Rogério Lemgruber (January 5, 1952 – May 29, 1992) also known as Bagulhão, was a Brazilian bank robber, murderer, kidnapper, and drug trafficker. He founded the criminal organization Falange Vermelha, the predecessor of the group now known as Comando Vermelho, whose full name (Comando Vermelho Rogério Lemgruber) pays tribute to him. His brother, Sebastião Lemgruber, alias Tiguel, and his nephew, Rondinelli, were also members of the organization.

== Biography ==
The son of Jaime Lemgruber and Eulina Rosa, he was born in the Caju favela but moved with his family as a youth to the Sapo favela in the Senador Camará neighborhood, after several families were granted housing there. As an adult, he became the frontman (chief) of drug trafficking. He was one of the founders of the Falange Vermelha criminal organization and its successor, the Comando Vermelho. Within the community, in addition to providing financial help to residents, he encouraged children to read by distributing books and demanding a summary from them, under the threat of being shot in the hand if they failed to do so.
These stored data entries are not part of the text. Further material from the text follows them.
(** * Verification of the distributed data-shuffle pipeline
      (tools/distpartitioning/data_shuffle.py)

    The development embeds the functions of [data_shuffle.py] as Rocq
    functions and settles the properties stated about them.

    Conventions of the embedding.
    - Python integers and numpy [int64] values are [Z]; ranks, the world
      size, the number of partitions and local partition ids, which only
      ever index lists or bound [range], are [nat].  The chunk counts and
      chunk lengths that the source casts with [astype(np.int32)] are [Z]
      as well: the cast is exact below [2 ^ 31], and the results about them
      carry that bound as a hypothesis.
    - A raised exception is a value [Err e]; every function that can raise
      returns a [result].
    - The [W] worker processes run the same code and meet at every
      collective call, so a run of the process group is embedded as one
      function over the list of the workers' local inputs (index = rank):
      a collective is a function of all the workers' contributions. *)

From stdpp Require Import base tactics option list numbers sorting strings gmap fin_maps.
From Stdlib Require Import ZArith Lia.

#[local] Open Scope Z_scope.

(** ** Exceptions and the result monad *)

Inductive error :=
  | AssertionError
  | ZeroDivisionError
  | AttributeError
  | NameError
  | KeyError
  | ValueError
  | IndexError
  | TypeError
  | RuntimeError
  | CollectiveMismatch.

#[global] Instance error_eq_dec : EqDecision error.
Proof. solve_decision. Defined.

Inductive result (A : Type) :=
  | Ok (a : A)
  | Err (e : error).
Arguments Ok {A} a.
Arguments Err {A} e.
In 1973, at age 21, he escaped from the Presídio-Geral do Estado do Rio in Niterói. Newspaper articles cited him as a "very intelligent" and "highly dangerous" bank robber, capable of "robbing two banks in a single day." During the 1980s, he was tortured in the old Frei Caneca prison, now the Museu Penitenciário do Estado do Rio de Janeiro, as well as in the prison on Ilha Grande, the place where the Falange Vermelha and later the Comando Vermelho began to organize themselves through an alliance between drug traffickers and political prisoners. His name was later added to the criminal organization's. He escaped again in January 1980, April 1985, and May 1987. After being recaptured, he was transferred in August 1987 to the Ary Franco prison, where he was tortured again.
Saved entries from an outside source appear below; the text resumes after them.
Lemma ends_processChristmasQuests token :
  ends (seasonalTraffic token) True anything nothing (processChristmasQuests E token proxy).
Proof.
  unfold processChristmasQuests. eapply ends_try with (R := anything).
  - eapply ends_bind.
    { eapply ends_adapt with (P' := anything); [apply ends_getChristmasQuests|..];
        try done.
      intros c ?. by left. }
    intros questsResult _. read_prop. destruct (truthy _); cbn [negb].
    + read_prop. apply ends_for_of. intros x. apply ends_processChristmasQuest.
    + read_prop. apply ends_log.
  - intros e _. apply ends_log.
Qed.

End QuestCalls.



(** X3. [processQuests] never throws and never exits: whatever the network
    answers it returns.  It leaves the token mapping and the lists of the
    client as they were, and every request it sends is the quest list
    request, a completion request or a claim request, each with the bearer
    token it was given. *)
Theorem processQuests_always_returns E token proxy w :
  exists w' sent,
    processQuests E token proxy w = (Ret tt, w')
    /\ tokens w' = tokens w /\ wallets w' = wallets w /\ proxies w' = proxies w
    /\ requests (trace w') = requests (trace w) ++ sent
    /\ Forall (questTraffic token) sent.
Proof.
  destruct (ends_returns _ _ _ w (ends_processQuests E proxy token))
    as ([] & w' & sent & H & _ & H'). eauto.
Qed.

(** X4. [processChristmasQuests] never throws and never exits; it leaves the
    fields of the client as they were, and every request it sends is the
    seasonal list request, a completion request or a claim request, each with
    the bearer token it was given. *)
Theorem processChristmasQuests_always_returns E token proxy w :
  exists w' sent,
    processChristmasQuests E token proxy w = (Ret tt, w')
    /\ tokens w' = tokens w /\ wallets w' = wallets w /\ proxies w' = proxies w
    /\ requests (trace w') = requests (trace w) ++ sent
    /\ Forall (seasonalTraffic token) sent.
Proof.
  destruct (ends_returns _ _ _ w (ends_processChristmasQuests E proxy token))
    as ([] & w' & sent & H & _ & H'). eauto.
Qed.

(** ** More on isExpired *)

(** X5. A token whose payload parses and has no [exp], or an [exp] that is
    falsy ([undefined], [null], [0], [false], the empty string), is reported
    as not expired: [isExpired] logs one warning line and returns false.  The
    payload need not be an object: a number, a string or an array has no
    [exp] either. *)
Theorem isExpired_without_expiry E token segment parsed exp w :
  Str.split "." token !! 1%nat = Some segment ->
  JSON_parse E (Buffer_toString E (Base64.decode segment)) = Some parsed ->
  get_prop parsed "exp" = Ret exp ->
  truthy exp = false ->
  exists line, isExpired E (VStr token) w = (Ret false, after w [EConsole line]).
Proof.
  intros Hmid Hparse Hexp Hfalsy.
  rewrite (isExpired_parsed E token segment w Hmid parsed Hparse).
  unfold try_catch, bind at 1, lift at 1. rewrite Hexp, Hfalsy.
  unfold bind. step_log. unfold ret. eauto.
Qed.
In 1990, while imprisoned in the recently inaugurated Bangu Penitentiary Complex, he led what was to be the first inmate riot at the maximum-security penitentiary. Rogério continued to lead the criminal organization from inside the prison, using his lawyers to send and receive messages from other criminals—a practice that led to the arrest of his lawyer, Sueli Bezerra. Suffering from diabetes, his health began to deteriorate as he struggled to cope with prison life, exacerbated by the repeated cycle of his arrests, escapes, and recaptures. He began refusing the special diet prepared for him by doctors, consuming large amounts of sweets and other foods that spiked his blood sugar.

Thin and debilitated, he was transferred to the Penitentiary Central Hospital for diabetes treatment and was later moved to the Miguel Couto Hospital. His hospitalization completely disrupted the hospital's routine. Authorities were deeply concerned that a rescue attempt by his criminal organization would be easier in a public hospital. Security was heavily reinforced with uniformed and undercover military police officers. All visitors attempting to enter the unit were searched, and six officers were stationed in the ward 24 hours a day to prevent an invasion. After eight days in the hospital, on May 29, 1992, he died from complications of his disease, including kidney failure and hepatic cirrhosis. Rogério was buried the following day in the São Francisco Xavier Cemetery in the Caju neighborhood of Rio de Janeiro's North Zone.

== In popular culture ==
The story of Rogério Lemgruber, due to its connection to the Comando Vermelho, has been portrayed in several films and TV series, among them O Jogo que Mudou a História (2024).